EXTRACTED ENTRIES>
(* ===== verification/Cli.v ===== *)
(** * The command line

    [ApiDocumenterCommandLine] ([src/src/cli/ApiDocumenterCommandLine.ts])
    and [HugoAction] ([src/src/cli/HugoAction.ts]): the actions the parser
    registers, and what the hugo action executes.  The parser itself
    ([CommandLineParser] of ts-command-line), [BaseAction.buildApiModel]
    and the documenters of the other actions are not under [src/]: the
    model and the output folder [buildApiModel] returns are arguments. *)

From S2P Require Import Prelude DocNodes ApiModel Utilities Resolver Builder Run Documenter.
From S2P Require Import Pages Success.

(** The action classes of the command line. *)
Inductive Action : Type := MarkdownAction | YamlAction | GenerateAction | HugoAction.

#[export] Instance Action_eq_dec : EqDecision Action.
Proof. solve_decision. Defined.

(** [actionName] of the constructors under [src/]. *)
Definition actionName (a : Action) : option string :=
  match a with
  | MarkdownAction => Some "markdown"
  | HugoAction => Some "hugo"
  | _ => None
  end.


Section HugoAction.
Context `{Naming} (host : Host).

(** [HugoAction.onExecute] (lines 19-29): a documenter without a
    configuration, and its [generateFiles]. *)
Definition HugoAction_onExecute (apiModel : ApiModel) (outputFolder : string) : M unit :=
  let documenterConfig : option DocumenterConfig := None in
  generateFiles host the_configuration apiModel documenterConfig outputFolder.

End HugoAction.

(** * Theorems *)


Section HugoAction_facts.
Context `{Naming} (host : Host).

(** C7: the hugo action on a well-formed model whose comments the
    documenter accepts: it returns; it empties the output folder, then
    writes the pages of the model and nothing else, in the order of
    [pages_of], each file under the output folder right after its folder
    is ensured, with CRLF line endings; no plugin is loaded and no hook is
    called. *)
Theorem HugoAction_onExecute_spec (apiModel : ApiModel) (outputFolder : string) :
  wf_model (root apiModel) = true → docs_ok (root apiModel) = true →
  emitter_total host →
  ∃ t, HugoAction_onExecute host apiModel outputFolder =
         (run_start outputFolder ++ t, Return ()) ∧
       page_trace host None outputFolder t ∧
       written t =
       (λ m : ApiItemRef, path_join host outputFolder (_getFilenameForApiItem m))
         <$> pages_of apiModel None.
Proof.
  intros [Hk%bool_decide_eq_true Hwf]%andb_true_iff Hd He.
  unfold HugoAction_onExecute. rewrite generateFiles_unfold. cbn [loadedFeature mbind option_bind].
  destruct (_writeApiItemPage_returns host apiModel None outputFolder None
              (run_fuel apiModel) (rootRef (root apiModel)) He) as (t & [] & Hw & _).
  { by intros ?. }
  { left. unfold run_fuel. simpl. lia. }
  { split_and!; [done..|by simpl; rewrite Hk|by simpl; rewrite Hk]. }
  pose proof (_writeApiItemPage_traced host the_configuration apiModel None outputFolder
                None (run_fuel apiModel) (rootRef (root apiModel))) as Ht.
  pose proof (_writeApiItemPage_writes host the_configuration apiModel None outputFolder
                None (run_fuel apiModel) (rootRef (root apiModel)) _ _ Hw) as [_ Hf].
  unfold traced in Ht. rewrite Hw in Ht |- *. rewrite M_bind_Return. simpl.
  exists t. by rewrite app_nil_r.
Qed.

End HugoAction_facts.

WHAT IS BEING ASKED> Write the records out once more, exactly as shown.

RESPONSE AREA>
(* ===== verification/Cli.v ===== *)
(** * The command line

    [ApiDocumenterCommandLine] ([src/src/cli/ApiDocumenterCommandLine.ts])
    and [HugoAction] ([src/src/cli/HugoAction.ts]): the actions the parser
    registers, and what the hugo action executes.  The parser itself
    ([CommandLineParser] of ts-command-line), [BaseAction.buildApiModel]
    and the documenters of the other actions are not under [src/]: the
    model and the output folder [buildApiModel] returns are arguments. *)

From S2P Require Import Prelude DocNodes ApiModel Utilities Resolver Builder Run Documenter.
From S2P Require Import Pages Success.

(** The action classes of the command line. *)
Inductive Action : Type := MarkdownAction | YamlAction | GenerateAction | HugoAction.

#[export] Instance Action_eq_dec : EqDecision Action.
Proof. solve_decision. Defined.

(** [actionName] of the constructors under [src/]. *)
Definition actionName (a : Action) : option string :=
  match a with
  | MarkdownAction => Some "markdown"
  | HugoAction => Some "hugo"
  | _ => None
  end.


Section HugoAction.
Context `{Naming} (host : Host).

(** [HugoAction.onExecute] (lines 19-29): a documenter without a
    configuration, and its [generateFiles]. *)
Definition HugoAction_onExecute (apiModel : ApiModel) (outputFolder : string) : M unit :=
  let documenterConfig : option DocumenterConfig := None in
  generateFiles host the_configuration apiModel documenterConfig outputFolder.

End HugoAction.

(** * Theorems *)


Section HugoAction_facts.
Context `{Naming} (host : Host).

(** C7: the hugo action on a well-formed model whose comments the
    documenter accepts: it returns; it empties the output folder, then
    writes the pages of the model and nothing else, in the order of
    [pages_of], each file under the output folder right after its folder
    is ensured, with CRLF line endings; no plugin is loaded and no hook is
    called. *)
Theorem HugoAction_onExecute_spec (apiModel : ApiModel) (outputFolder : string) :
  wf_model (root apiModel) = true → docs_ok (root apiModel) = true →
  emitter_total host →
  ∃ t, HugoAction_onExecute host apiModel outputFolder =
         (run_start outputFolder ++ t, Return ()) ∧
       page_trace host None outputFolder t ∧
       written t =
       (λ m : ApiItemRef, path_join host outputFolder (_getFilenameForApiItem m))
         <$> pages_of apiModel None.
Proof.
  intros [Hk%bool_decide_eq_true Hwf]%andb_true_iff Hd He.
  unfold HugoAction_onExecute. rewrite generateFiles_unfold. cbn [loadedFeature mbind option_bind].
  destruct (_writeApiItemPage_returns host apiModel None outputFolder None
              (run_fuel apiModel) (rootRef (root apiModel)) He) as (t & [] & Hw & _).
  { by intros ?. }
  { left. unfold run_fuel. simpl. lia. }
  { split_and!; [done..|by simpl; rewrite Hk|by simpl; rewrite Hk]. }
  pose proof (_writeApiItemPage_traced host the_configuration apiModel None outputFolder
                None (run_fuel apiModel) (rootRef (root apiModel))) as Ht.
  pose proof (_writeApiItemPage_writes host the_configuration apiModel None outputFolder
                None (run_fuel apiModel) (rootRef (root apiModel)) _ _ Hw) as [_ Hf].
  unfold traced in Ht. rewrite Hw in Ht |- *. rewrite M_bind_Return. simpl.
  exists t. by rewrite app_nil_r.
Qed.

End HugoAction_facts.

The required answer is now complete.